There's always texting, the ubiquitous, guilt-free way to reach out and touch someone without ever making committed contact. The wireless version of casual sex. Neal can respond to it if he chooses, ignore it if alligators have dragged him down into the sewers of Manhattan. An easy out.

A blinking cursor stares back at him as his fingers hover over the keypad. It's too informal, too distant, like tossing out a tow line into a cold Atlantic fog. Clicking "send" doesn’t bridge the space between them, but deepens it into a cavern, makes the thousand miles that separate them feel twice as long. He can't text; what can he say in truncated netspeak that would ever be enough? And he sighs, bitterly, because Neal would have had the right words.

Andy's too stubborn to admit to himself he wants nothing short of hearing Neal's voice.

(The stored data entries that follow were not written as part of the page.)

(** The context tells the child about descriptor [i] what the table says. *)
Definition staged_at (v : LaunchView H) (i : nat) : Prop :=
  match kept t (Z.of_nat i) with
  | None => lv_values v !! mkey i = None /\ lv_handles v !! hkey i = None
  | Some e => exists d w,
      describe (en_handle e) = Some d /\ inherited_fd_kind_requires_handle (ld_kind d) = Some (ld_has_handle d) /\
      metadata_wf (entry_metadata d e) /\ encode_inherited_fd_metadata (entry_metadata d e) = Some w /\
      lv_values v !! mkey i = Some w /\
      lv_handles v !! hkey i = if ld_has_handle d then Some (transfer (en_handle e)) else None
  end.

Lemma launch_entry_metadata_Ok e d w :
  described -> is_u32 (en_descriptor_flags e) -> launch_entry_metadata (Er := Er) describe e = Ok (d, w) ->
  describe (en_handle e) = Some d /\ inherited_fd_kind_requires_handle (ld_kind d) = Some (ld_has_handle d) /\
  metadata_wf (entry_metadata d e) /\ encode_inherited_fd_metadata (entry_metadata d e) = Some w.
Proof.
  intros Hd Hf. unfold launch_entry_metadata. destruct (describe _) as [d'|] eqn:Ed; [|done]. cbn [ok_or].
  destruct (inherited_fd_kind_requires_handle _) as [q|] eqn:Eq; [|done]. cbn [ok_or].
  case_bool_decide as Hq; [|done]. cbn [negb]. destruct (Z.leb_spec (en_descriptor_flags e) 255); [|done]. cbn [ok_or].
  destruct (encode_inherited_fd_metadata _) eqn:Ee; [|done]. cbn [ok_or]. intros ?. simplify_eq.
  destruct (Hd _ _ Ed). split_and!; try done. split_and!; cbn; try done. widths. lia.
Qed.

Lemma staged_frame v v' i j : i <> j ->
  (forall k, k <> mkey j -> lv_values v' !! k = lv_values v !! k) ->
  (forall k, k <> hkey j -> lv_handles v' !! k = lv_handles v !! k) -> staged_at v i -> staged_at v' i.
Proof.
  intros Hij Hv Hh. unfold staged_at. rewrite Hv, Hh; [done | unfold hkey; lia | unfold mkey; lia].
Qed.

Lemma stage_slot_staged c i c' : (i < DEFAULT_FD_LIMIT)%nat -> described -> flags_u32 ->
  stage_slot t describe c i = (c', Ok tt) ->
  staged_at (view c') i /\ (forall j, j <> i -> staged_at (view c) j -> staged_at (view c') j).
Proof.
  intros Hi Hd Hf. unfold DEFAULT_FD_LIMIT in Hi. unfold stage_slot.
  rewrite fd_handle_key_eq, fd_metadata_key_eq by lia. fold (hkey i) (mkey i).
  destruct (kept t (Z.of_nat i)) as [e|] eqn:Ek.
  - destruct (launch_entry_metadata describe e) as [[d w]| |] eqn:Em; [|done..].
    assert (is_u32 (en_descriptor_flags e)) as Hfl.
    { unfold kept in Ek. destruct (get t _) eqn:Eg; [|done]. destruct (_ =? 0); simplify_eq.
      by apply (Hf _ _ Eg). }
    destruct (launch_entry_metadata_Ok e d w Hd Hfl Em) as (E1 & E2 & E3 & E4).
    destruct (if ld_has_handle d then _ else _) as [c1 [[]|]] eqn:E5; [|done].
    destruct (set_value c1 _ _) as [c2 [[]|]] eqn:E6; [|done]. intros [= <-].
    apply law_set_value in E6.
    assert (view c1 = {| lv_values := lv_values (view c);
              lv_handles := if ld_has_handle d then <[hkey i := transfer (en_handle e)]> (lv_handles (view c))
                            else delete (hkey i) (lv_handles (view c)) |}) as E7.
    { destruct (ld_has_handle d); [by apply law_set_handle | by apply law_remove_handle]. }
    rewrite E7 in E6. rewrite E6. split.
    + unfold staged_at. rewrite Ek. exists d, w. cbn. rewrite lookup_insert_eq. split_and!; try done.
      destruct (ld_has_handle d); [by rewrite lookup_insert_eq | by rewrite lookup_delete_eq].
    + intros j Hj. apply (staged_frame _ _ j i Hj); cbn; intros k Hk; [by rewrite lookup_insert_ne |].
      destruct (ld_has_handle d); [by rewrite lookup_insert_ne | by rewrite lookup_delete_ne].
  - destruct (remove_value c _) as [c1 [[]|]] eqn:E5; [|done]. destruct (remove_handle c1 _) as [c2 [[]|]] eqn:E6; [|done].
    intros [= <-]. apply law_remove_value in E5. apply law_remove_handle in E6. rewrite E5 in E6. rewrite E6. split.
    + unfold staged_at. rewrite Ek. cbn. by rewrite !lookup_delete_eq.
    + intros j Hj. apply (staged_frame _ _ j i Hj); cbn; intros k Hk; by rewrite lookup_delete_ne.
Qed.

Lemma stage_loop_staged n : forall c i c', (i + n <= DEFAULT_FD_LIMIT)%nat -> described -> flags_u32 ->
  stage_loop t describe c i n = (c', Ok tt) ->
  (forall j, (j < i)%nat -> staged_at (view c) j) -> forall j, (j < i + n)%nat -> staged_at (view c') j.
Proof.
  induction n as [|n IH]; intros c i c' Hin Hd Hf Hs Hc j Hj; cbn in Hs.
  - simplify_eq. apply Hc. lia.
  - destruct (stage_slot t describe c i) as [c1 [[]| |]] eqn:E; [|done..].
    destruct (stage_slot_staged c i c1) as [S1 S2]; [lia | done..|].
    apply (IH c1 (S i) c'); [lia | done | done | done | | lia].
    intros k Hk. destruct (decide (k = i)) as [->|]; [done |]. apply S2; [done |]. apply Hc. lia.
Qed.

Lemma stage_context_staged limit c c' : described -> flags_u32 ->
  stage_launch_context t limit c describe = (c', Ok tt) ->
  (limit <= DEFAULT_FD_LIMIT)%nat /\ lv_values (view c') !! FD_TABLE_KEY = Some FD_TABLE_VERSION /\
  forall j, (j < limit)%nat -> staged_at (view c') j.
Proof.
  intros Hd Hf. unfold stage_launch_context. destruct (_ || _) eqn:Hl; [done |].
  apply orb_false_iff in Hl as [Hl _]. apply Nat.ltb_ge in Hl.
  destruct (stage_loop t describe c 0 limit) as [c1 [[]| |]] eqn:E; [|done..].
  destruct (set_value c1 _ _) as [c2 [[]|]] eqn:E2; [|done]. intros [= <-]. apply law_set_value in E2. rewrite E2. cbn.
  split; [done |]. split; [by rewrite lookup_insert_eq |]. intros j Hj.
  assert (staged_at (view c1) j) as Hs by (apply (stage_loop_staged limit c 0); [lia | done..| intros; lia | lia]).
  revert Hs. unfold staged_at. cbn. rewrite lookup_insert_ne; [done |].
  unfold FD_TABLE_KEY, mkey, DEFAULT_FD_LIMIT in *. lia.
Qed.

Context {O HEr S_ : Type} `{HandleOps H O HEr}.
Variable restore : S_ -> InheritedFdMetadata -> option (H * Z) -> S_ * option H.
Variable rebuild : H -> H.

(** The child's closure can rebuild every object that the parent describes. *)
Definition restores : Prop := forall fd e d s,
  kept t fd = Some e -> describe (en_handle e) = Some d ->
  snd (restore s (entry_metadata d e) (entry_attachment d e)) = Some (rebuild (en_handle e)).

(** The child's entry for a descriptor of the parent's. *)
Definition child_entry (e : Entry H) : option (Entry H) :=
  d ← describe (en_handle e);
  Some {| en_handle := rebuild (en_handle e);
          en_rights := if ld_has_handle d then rights_of (transfer (en_handle e)) else 0;
          en_descriptor_flags := en_descriptor_flags e |}.

Definition child_get (limit : nat) (fd : Z) : option (Entry H) :=
  if (0 <=? fd) && (fd <? Z.of_nat limit) then kept t fd ≫= child_entry else None.

Abbreviation Restoring := (@Restore H C O S_).

(** The state of the loop before slot [i]. *)
Record restoring (o : O) (v : LaunchView H) (i : nat) (r : Restoring) : Prop := {
  rg_view : view (rs_context r) = v;
  rg_ops : rs_ops r = o;
  rg_flag : rs_restored r = true;
  rg_length : length (ft_entries (rs_table r)) = DEFAULT_FD_LIMIT;
  rg_free : ft_reservations (rs_table r) = replicate DEFAULT_FD_LIMIT 0;
  rg_todo : forall j, (i <= j < DEFAULT_FD_LIMIT)%nat -> ft_entries (rs_table r) !! j = Some None;
  rg_done : forall j, (j < i)%nat -> ft_entries (rs_table r) !! j = Some (child_get DEFAULT_FD_LIMIT (Z.of_nat j)) }.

He's pacing like an idiot in his bedroom, willing the phone in his hands to ring, feeling like a fool or, even worse, some emotional, adolescent girl. Neal's never made him feel this way before, their friendship the definition of the word "chill," but then again, Neal's never not called him before, and they're breaking into uncharted territory here, territory Andy didn't think existed before Neal's last night in Tulsa.

Maybe they've changed everything. Maybe there's no going back, not if Neal moves back to Tulsa, not even if they somehow end up in the same city, playing together again, pouring out their hearts through music on the same stage. Their friendship before could have spanned the distance but maybe now, with this...maybe that's what Neal's afraid of.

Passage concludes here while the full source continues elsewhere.